▶ **Data shown**:
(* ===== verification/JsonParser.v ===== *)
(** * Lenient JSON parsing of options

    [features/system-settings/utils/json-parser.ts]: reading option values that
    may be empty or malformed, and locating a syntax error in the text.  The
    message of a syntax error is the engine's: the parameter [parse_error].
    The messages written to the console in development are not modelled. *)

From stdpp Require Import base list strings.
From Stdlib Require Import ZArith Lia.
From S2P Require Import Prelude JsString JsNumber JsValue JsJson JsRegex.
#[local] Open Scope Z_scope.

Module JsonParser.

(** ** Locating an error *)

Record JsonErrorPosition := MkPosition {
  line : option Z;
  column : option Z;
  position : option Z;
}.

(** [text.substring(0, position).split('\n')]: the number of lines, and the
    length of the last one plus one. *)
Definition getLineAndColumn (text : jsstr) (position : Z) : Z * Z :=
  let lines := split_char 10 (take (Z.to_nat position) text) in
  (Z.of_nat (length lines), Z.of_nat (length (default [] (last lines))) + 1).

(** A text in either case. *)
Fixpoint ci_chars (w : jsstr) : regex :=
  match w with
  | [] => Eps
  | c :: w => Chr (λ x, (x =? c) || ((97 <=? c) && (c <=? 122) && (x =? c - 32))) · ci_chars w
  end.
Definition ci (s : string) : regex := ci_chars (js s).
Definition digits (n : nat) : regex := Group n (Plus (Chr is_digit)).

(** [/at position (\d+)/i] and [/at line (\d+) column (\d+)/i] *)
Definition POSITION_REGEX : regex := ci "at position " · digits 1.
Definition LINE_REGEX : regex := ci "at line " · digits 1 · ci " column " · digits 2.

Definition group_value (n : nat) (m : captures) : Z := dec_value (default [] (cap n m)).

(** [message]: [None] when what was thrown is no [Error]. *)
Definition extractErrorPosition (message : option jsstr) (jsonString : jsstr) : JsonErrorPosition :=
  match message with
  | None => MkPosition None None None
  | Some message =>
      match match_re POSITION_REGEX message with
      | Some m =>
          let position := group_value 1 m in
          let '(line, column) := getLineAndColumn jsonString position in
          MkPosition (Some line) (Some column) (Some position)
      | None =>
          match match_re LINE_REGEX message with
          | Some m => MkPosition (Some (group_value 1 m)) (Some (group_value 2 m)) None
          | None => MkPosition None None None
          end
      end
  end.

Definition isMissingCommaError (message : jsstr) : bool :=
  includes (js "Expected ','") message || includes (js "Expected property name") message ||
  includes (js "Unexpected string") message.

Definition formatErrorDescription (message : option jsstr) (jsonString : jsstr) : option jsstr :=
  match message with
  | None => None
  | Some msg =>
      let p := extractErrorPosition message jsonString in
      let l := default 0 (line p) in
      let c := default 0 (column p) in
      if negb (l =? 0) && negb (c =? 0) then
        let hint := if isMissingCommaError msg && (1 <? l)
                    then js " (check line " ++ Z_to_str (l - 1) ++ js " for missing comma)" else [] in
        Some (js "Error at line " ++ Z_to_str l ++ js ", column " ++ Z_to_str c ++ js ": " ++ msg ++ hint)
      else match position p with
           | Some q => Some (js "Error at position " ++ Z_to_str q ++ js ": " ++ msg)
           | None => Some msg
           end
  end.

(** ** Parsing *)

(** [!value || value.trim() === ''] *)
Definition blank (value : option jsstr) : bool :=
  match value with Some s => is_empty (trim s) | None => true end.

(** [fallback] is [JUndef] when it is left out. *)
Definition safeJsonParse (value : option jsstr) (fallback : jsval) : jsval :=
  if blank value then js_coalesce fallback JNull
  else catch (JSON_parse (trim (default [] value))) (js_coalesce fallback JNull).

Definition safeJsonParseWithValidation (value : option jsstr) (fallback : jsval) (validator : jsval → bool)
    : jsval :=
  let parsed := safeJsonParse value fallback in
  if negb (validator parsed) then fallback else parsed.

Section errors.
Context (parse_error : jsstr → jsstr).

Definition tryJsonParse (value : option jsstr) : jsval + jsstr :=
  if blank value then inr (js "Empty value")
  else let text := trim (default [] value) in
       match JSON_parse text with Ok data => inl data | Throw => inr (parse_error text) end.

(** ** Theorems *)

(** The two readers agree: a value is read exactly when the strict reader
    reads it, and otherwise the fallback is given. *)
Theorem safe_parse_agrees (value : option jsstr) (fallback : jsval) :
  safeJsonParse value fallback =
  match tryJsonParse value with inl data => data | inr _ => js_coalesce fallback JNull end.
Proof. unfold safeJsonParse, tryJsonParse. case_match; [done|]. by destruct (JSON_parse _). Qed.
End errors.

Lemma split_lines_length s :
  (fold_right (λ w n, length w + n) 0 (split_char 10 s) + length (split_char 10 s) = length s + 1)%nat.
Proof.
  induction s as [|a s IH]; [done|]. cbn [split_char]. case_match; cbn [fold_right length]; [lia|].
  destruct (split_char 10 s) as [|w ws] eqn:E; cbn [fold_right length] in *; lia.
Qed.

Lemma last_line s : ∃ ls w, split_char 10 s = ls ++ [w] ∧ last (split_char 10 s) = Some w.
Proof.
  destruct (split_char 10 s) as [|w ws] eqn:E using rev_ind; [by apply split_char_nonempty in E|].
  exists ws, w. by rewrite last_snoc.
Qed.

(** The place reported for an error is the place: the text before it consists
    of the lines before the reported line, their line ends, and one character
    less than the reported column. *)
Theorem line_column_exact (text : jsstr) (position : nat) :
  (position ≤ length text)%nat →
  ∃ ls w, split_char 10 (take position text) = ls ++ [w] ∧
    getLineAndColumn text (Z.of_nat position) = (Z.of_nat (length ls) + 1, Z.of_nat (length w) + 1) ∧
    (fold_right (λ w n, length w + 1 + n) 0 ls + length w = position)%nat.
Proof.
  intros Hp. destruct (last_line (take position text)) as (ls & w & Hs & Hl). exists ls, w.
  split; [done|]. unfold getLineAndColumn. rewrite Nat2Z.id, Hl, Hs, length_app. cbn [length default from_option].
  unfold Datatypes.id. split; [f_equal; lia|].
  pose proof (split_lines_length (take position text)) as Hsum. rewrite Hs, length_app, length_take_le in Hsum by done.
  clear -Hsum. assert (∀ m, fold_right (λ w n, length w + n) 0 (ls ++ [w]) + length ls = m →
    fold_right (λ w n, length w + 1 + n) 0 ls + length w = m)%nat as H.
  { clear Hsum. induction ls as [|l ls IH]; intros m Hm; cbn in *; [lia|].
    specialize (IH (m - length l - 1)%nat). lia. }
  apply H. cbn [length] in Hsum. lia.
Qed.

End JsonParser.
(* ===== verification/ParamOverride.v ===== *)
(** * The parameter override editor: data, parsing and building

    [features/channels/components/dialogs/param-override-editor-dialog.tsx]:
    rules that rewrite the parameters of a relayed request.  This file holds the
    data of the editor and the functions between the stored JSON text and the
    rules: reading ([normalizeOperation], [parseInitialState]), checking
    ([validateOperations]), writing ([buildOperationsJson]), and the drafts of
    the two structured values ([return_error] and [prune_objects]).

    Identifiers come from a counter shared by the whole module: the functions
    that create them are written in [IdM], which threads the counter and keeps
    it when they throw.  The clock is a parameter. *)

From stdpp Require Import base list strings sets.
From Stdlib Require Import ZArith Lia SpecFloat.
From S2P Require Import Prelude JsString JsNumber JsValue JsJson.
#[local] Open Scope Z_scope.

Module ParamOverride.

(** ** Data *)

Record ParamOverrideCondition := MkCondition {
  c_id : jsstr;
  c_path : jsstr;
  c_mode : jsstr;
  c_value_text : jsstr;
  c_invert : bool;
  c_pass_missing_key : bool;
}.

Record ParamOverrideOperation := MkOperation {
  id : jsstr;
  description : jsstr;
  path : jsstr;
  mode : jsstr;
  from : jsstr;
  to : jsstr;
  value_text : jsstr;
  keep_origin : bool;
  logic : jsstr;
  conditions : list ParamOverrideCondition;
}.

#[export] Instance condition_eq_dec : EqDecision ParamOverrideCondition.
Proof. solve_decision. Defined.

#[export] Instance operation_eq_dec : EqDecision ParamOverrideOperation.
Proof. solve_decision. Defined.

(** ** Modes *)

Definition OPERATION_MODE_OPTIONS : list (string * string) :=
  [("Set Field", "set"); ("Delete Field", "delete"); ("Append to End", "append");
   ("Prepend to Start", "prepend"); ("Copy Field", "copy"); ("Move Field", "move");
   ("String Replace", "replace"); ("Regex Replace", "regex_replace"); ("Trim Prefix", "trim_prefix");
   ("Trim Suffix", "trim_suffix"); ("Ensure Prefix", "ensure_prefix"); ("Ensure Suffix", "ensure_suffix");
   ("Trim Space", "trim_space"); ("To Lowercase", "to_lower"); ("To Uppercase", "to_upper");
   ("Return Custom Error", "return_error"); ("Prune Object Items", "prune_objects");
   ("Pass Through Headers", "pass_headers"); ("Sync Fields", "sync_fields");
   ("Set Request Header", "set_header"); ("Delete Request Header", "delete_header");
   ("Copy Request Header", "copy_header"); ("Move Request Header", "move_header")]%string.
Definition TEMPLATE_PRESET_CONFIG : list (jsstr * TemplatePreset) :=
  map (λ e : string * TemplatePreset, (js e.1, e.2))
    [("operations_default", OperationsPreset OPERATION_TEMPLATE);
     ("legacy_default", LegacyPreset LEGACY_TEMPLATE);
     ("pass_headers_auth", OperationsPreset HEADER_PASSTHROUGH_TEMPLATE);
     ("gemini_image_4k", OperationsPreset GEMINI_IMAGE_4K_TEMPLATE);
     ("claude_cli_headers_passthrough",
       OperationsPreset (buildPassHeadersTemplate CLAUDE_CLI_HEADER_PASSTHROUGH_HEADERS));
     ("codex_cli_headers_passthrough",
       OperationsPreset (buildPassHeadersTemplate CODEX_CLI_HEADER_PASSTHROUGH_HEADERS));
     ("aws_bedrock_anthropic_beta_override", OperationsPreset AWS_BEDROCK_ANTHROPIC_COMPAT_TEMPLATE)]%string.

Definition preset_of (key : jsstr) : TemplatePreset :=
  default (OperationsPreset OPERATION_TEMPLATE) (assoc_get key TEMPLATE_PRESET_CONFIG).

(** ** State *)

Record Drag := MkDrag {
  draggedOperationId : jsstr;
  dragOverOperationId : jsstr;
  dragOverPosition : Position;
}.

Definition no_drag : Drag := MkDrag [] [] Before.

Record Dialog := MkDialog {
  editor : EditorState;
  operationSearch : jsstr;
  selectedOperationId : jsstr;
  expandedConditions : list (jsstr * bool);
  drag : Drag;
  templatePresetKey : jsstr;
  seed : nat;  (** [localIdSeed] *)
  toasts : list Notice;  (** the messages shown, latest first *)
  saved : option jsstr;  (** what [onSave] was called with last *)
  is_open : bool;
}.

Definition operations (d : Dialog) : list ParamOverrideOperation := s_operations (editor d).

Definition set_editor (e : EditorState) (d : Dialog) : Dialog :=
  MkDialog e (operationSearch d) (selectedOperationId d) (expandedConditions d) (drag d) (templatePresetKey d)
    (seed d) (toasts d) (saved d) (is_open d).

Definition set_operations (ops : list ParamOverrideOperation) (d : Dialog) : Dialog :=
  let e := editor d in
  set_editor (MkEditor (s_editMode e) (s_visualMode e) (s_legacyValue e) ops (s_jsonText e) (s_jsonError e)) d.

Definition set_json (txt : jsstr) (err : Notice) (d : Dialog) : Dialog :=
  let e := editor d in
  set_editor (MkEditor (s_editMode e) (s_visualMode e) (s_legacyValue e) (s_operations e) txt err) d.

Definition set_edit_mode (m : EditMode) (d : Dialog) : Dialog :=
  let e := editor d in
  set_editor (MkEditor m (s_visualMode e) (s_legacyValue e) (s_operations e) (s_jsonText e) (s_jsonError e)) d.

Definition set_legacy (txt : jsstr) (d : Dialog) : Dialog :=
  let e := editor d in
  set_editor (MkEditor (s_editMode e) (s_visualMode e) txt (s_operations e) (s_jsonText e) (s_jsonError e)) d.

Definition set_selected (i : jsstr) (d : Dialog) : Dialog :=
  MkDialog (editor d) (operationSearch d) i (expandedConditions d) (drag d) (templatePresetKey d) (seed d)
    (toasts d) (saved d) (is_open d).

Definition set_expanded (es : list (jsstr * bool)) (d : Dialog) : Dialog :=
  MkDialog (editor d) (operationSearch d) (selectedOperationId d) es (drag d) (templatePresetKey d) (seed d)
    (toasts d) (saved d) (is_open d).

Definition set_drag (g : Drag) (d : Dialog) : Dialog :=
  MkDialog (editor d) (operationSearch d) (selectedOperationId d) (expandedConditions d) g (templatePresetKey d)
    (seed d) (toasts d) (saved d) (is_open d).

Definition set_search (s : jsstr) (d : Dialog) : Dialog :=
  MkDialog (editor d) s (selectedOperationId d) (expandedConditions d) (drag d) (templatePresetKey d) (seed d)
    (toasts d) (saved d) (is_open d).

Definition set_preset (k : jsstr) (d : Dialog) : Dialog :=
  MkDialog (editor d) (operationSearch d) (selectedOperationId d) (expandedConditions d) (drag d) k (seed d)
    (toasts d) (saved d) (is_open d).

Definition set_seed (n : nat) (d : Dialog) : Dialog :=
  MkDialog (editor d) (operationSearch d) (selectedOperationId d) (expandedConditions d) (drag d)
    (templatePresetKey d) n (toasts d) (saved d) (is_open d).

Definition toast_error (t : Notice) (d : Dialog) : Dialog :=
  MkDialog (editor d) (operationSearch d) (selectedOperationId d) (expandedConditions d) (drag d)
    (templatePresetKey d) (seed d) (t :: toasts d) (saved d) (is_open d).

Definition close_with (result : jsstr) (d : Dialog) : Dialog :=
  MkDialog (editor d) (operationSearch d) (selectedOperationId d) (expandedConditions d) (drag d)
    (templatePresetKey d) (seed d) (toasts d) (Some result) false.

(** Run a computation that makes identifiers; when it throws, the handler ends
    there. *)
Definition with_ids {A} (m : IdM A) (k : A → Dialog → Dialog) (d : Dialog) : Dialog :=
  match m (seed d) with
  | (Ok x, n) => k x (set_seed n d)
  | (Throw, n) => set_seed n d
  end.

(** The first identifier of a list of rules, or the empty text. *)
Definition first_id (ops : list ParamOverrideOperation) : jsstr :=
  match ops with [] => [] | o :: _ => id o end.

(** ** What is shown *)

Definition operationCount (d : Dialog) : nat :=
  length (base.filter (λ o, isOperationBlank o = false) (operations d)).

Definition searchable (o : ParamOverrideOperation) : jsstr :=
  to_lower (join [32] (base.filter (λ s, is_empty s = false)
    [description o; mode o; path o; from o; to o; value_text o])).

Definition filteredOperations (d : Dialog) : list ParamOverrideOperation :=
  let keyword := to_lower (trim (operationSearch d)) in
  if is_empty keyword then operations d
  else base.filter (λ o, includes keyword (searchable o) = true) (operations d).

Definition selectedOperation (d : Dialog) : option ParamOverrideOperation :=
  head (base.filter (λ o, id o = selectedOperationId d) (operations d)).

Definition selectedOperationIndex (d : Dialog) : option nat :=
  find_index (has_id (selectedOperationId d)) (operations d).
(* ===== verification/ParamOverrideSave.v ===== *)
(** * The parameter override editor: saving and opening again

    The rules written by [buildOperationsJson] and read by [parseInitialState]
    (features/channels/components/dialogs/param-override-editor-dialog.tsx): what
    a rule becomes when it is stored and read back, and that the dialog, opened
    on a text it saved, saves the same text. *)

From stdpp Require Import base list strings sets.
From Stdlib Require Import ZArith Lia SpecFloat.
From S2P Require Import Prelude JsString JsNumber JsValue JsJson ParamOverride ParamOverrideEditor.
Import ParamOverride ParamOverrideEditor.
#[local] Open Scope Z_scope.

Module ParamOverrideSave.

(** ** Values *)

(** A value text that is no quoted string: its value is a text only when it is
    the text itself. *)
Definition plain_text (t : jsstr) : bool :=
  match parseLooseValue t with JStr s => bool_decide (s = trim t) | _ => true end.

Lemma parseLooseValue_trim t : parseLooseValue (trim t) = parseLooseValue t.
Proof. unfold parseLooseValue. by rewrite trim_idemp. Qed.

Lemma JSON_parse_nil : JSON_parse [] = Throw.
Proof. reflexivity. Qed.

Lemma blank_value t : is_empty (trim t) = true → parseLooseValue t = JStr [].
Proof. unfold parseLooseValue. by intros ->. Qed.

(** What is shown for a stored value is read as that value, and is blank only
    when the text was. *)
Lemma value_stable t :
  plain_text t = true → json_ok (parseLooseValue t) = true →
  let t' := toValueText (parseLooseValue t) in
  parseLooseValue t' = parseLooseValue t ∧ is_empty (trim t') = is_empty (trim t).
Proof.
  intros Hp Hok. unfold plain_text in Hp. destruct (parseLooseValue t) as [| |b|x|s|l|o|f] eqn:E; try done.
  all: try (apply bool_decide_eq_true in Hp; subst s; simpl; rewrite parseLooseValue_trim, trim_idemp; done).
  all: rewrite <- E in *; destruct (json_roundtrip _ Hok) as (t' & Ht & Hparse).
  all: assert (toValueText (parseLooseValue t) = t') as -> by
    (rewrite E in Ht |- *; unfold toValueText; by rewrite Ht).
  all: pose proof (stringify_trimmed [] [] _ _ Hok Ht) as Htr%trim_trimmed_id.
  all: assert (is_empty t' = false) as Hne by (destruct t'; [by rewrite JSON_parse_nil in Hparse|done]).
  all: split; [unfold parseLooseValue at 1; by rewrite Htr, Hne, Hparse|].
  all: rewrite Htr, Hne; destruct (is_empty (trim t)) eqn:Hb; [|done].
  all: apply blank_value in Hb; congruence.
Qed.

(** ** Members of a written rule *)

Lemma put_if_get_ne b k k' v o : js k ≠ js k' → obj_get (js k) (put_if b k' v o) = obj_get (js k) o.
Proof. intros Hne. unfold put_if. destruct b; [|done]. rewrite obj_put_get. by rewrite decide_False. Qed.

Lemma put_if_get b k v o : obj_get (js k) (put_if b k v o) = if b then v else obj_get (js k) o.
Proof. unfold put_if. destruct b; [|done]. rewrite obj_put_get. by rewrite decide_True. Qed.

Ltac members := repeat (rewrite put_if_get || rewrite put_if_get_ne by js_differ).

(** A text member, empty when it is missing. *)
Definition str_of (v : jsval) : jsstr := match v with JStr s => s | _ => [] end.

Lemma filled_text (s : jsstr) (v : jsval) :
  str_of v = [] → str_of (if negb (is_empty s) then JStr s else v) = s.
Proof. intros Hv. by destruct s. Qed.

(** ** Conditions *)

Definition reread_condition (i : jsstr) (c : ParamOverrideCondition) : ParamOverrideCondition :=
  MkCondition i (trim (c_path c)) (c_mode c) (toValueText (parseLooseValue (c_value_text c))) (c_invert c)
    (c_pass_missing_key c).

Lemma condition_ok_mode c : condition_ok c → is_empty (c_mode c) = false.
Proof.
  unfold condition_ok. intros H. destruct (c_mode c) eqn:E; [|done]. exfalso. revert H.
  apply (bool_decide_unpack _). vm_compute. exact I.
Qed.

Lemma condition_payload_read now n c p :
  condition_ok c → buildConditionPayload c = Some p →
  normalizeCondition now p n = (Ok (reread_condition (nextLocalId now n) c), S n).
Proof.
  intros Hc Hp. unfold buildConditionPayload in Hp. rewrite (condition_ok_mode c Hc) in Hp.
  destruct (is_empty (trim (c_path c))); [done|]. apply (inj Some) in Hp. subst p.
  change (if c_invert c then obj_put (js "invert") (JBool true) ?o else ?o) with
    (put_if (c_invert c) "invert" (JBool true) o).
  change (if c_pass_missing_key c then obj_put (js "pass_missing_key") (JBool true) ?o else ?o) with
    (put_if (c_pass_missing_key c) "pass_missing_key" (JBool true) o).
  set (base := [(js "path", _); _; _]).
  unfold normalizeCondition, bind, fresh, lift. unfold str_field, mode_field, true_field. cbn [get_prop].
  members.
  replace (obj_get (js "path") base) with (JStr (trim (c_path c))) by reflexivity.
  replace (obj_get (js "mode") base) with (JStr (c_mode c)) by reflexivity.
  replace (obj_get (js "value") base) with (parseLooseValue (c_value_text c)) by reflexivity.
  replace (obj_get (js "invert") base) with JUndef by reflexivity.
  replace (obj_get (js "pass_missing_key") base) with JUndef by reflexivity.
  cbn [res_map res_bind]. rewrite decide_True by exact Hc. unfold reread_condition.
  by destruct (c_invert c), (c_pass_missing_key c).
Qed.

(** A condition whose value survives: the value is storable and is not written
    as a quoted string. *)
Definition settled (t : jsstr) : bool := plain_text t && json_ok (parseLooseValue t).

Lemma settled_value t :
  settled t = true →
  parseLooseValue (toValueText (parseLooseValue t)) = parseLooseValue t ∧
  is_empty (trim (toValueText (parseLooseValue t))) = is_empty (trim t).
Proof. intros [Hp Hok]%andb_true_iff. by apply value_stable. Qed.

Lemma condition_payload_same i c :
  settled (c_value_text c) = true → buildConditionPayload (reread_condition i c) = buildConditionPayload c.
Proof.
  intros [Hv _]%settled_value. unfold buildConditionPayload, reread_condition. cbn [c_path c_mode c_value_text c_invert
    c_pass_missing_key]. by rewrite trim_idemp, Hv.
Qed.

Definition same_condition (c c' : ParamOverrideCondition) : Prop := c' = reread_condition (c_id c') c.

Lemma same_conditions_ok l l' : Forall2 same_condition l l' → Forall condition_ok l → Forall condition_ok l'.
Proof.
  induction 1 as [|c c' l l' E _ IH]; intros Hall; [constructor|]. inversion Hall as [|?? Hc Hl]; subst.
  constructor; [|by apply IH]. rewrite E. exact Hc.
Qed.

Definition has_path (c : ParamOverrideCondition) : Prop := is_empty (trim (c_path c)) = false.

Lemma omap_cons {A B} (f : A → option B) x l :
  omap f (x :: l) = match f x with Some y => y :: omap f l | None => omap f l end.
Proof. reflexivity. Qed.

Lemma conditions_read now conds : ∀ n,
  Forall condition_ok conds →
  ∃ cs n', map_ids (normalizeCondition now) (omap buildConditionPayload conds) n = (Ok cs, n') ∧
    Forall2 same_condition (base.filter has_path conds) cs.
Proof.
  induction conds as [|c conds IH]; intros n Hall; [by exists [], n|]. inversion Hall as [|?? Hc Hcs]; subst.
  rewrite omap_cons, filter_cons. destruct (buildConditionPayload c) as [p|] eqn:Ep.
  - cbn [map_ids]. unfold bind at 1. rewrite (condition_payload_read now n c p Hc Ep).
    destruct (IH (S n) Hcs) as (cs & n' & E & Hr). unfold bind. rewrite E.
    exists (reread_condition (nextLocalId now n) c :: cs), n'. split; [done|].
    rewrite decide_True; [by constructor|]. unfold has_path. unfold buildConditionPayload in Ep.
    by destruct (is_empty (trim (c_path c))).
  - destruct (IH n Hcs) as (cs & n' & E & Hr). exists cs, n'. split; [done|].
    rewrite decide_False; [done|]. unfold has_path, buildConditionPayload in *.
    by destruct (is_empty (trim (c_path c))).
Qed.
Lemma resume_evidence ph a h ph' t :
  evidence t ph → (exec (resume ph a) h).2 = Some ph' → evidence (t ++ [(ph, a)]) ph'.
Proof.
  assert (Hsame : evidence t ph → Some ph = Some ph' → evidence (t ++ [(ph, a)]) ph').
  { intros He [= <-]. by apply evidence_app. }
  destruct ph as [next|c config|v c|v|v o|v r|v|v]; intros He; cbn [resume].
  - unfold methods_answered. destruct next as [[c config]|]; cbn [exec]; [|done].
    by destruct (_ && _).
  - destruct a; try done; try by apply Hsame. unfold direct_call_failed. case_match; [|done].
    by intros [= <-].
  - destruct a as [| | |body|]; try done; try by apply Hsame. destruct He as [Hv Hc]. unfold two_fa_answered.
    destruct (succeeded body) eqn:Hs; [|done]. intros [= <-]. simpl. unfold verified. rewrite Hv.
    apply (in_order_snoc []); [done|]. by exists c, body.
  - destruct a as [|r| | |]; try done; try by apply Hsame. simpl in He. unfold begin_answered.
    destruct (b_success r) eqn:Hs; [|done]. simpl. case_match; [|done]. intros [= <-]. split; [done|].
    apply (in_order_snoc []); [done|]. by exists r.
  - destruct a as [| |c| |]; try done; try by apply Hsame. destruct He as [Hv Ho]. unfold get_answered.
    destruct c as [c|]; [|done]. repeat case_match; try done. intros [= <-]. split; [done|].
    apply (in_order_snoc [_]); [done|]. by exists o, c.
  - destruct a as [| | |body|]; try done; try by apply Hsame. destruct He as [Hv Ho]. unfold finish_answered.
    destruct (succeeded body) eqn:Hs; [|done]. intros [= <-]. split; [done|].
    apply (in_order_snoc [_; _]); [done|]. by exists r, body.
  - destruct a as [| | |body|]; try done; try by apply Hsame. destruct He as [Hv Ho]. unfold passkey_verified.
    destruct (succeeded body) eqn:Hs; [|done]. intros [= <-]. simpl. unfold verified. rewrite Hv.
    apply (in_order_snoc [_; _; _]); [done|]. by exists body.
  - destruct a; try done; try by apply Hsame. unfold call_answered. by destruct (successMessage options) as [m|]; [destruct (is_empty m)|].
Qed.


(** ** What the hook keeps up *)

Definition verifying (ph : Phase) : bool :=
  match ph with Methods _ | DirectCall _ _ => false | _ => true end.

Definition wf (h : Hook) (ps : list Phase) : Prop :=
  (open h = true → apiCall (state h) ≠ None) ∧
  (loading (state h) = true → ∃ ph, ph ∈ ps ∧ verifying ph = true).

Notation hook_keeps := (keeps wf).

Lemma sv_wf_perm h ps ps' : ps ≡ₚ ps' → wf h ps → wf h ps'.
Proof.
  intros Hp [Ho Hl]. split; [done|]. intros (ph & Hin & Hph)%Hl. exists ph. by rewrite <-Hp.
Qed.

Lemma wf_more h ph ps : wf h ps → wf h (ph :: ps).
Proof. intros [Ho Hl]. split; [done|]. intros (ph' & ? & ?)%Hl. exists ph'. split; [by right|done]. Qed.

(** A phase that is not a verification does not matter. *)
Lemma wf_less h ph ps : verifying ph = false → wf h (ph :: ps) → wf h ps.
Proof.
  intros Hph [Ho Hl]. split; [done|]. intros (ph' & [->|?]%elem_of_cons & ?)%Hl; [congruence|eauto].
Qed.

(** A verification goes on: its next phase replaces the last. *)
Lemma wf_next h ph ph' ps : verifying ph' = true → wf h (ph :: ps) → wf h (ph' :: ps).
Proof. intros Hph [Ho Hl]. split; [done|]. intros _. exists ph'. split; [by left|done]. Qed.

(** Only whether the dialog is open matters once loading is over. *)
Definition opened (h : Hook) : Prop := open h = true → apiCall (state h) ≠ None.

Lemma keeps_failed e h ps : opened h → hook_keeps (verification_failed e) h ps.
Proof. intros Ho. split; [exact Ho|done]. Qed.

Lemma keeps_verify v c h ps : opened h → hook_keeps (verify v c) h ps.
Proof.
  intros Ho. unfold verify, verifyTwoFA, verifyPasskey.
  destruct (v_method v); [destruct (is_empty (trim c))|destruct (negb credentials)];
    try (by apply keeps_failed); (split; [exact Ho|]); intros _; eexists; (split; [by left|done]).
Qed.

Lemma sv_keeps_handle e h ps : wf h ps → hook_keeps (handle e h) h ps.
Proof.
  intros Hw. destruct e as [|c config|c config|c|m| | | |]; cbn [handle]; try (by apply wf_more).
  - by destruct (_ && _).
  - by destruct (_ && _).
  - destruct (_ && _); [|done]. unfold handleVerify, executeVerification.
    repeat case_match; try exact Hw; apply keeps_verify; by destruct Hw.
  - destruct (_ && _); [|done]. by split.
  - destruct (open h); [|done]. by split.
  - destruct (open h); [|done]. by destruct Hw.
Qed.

▶ **Task brief**:
The exact lines of the material above starting at the one that contains "rewrite omap_cons, filter_cons." and ending at the one that contains "rewrite decide_True; [by" are what to retype; leave out everything else.

▶ **Task output**:
  rewrite omap_cons, filter_cons. destruct (buildConditionPayload c) as [p|] eqn:Ep.
  - cbn [map_ids]. unfold bind at 1. rewrite (condition_payload_read now n c p Hc Ep).
    destruct (IH (S n) Hcs) as (cs & n' & E & Hr). unfold bind. rewrite E.
    exists (reread_condition (nextLocalId now n) c :: cs), n'. split; [done|].
    rewrite decide_True; [by constructor|]. unfold has_path. unfold buildConditionPayload in Ep.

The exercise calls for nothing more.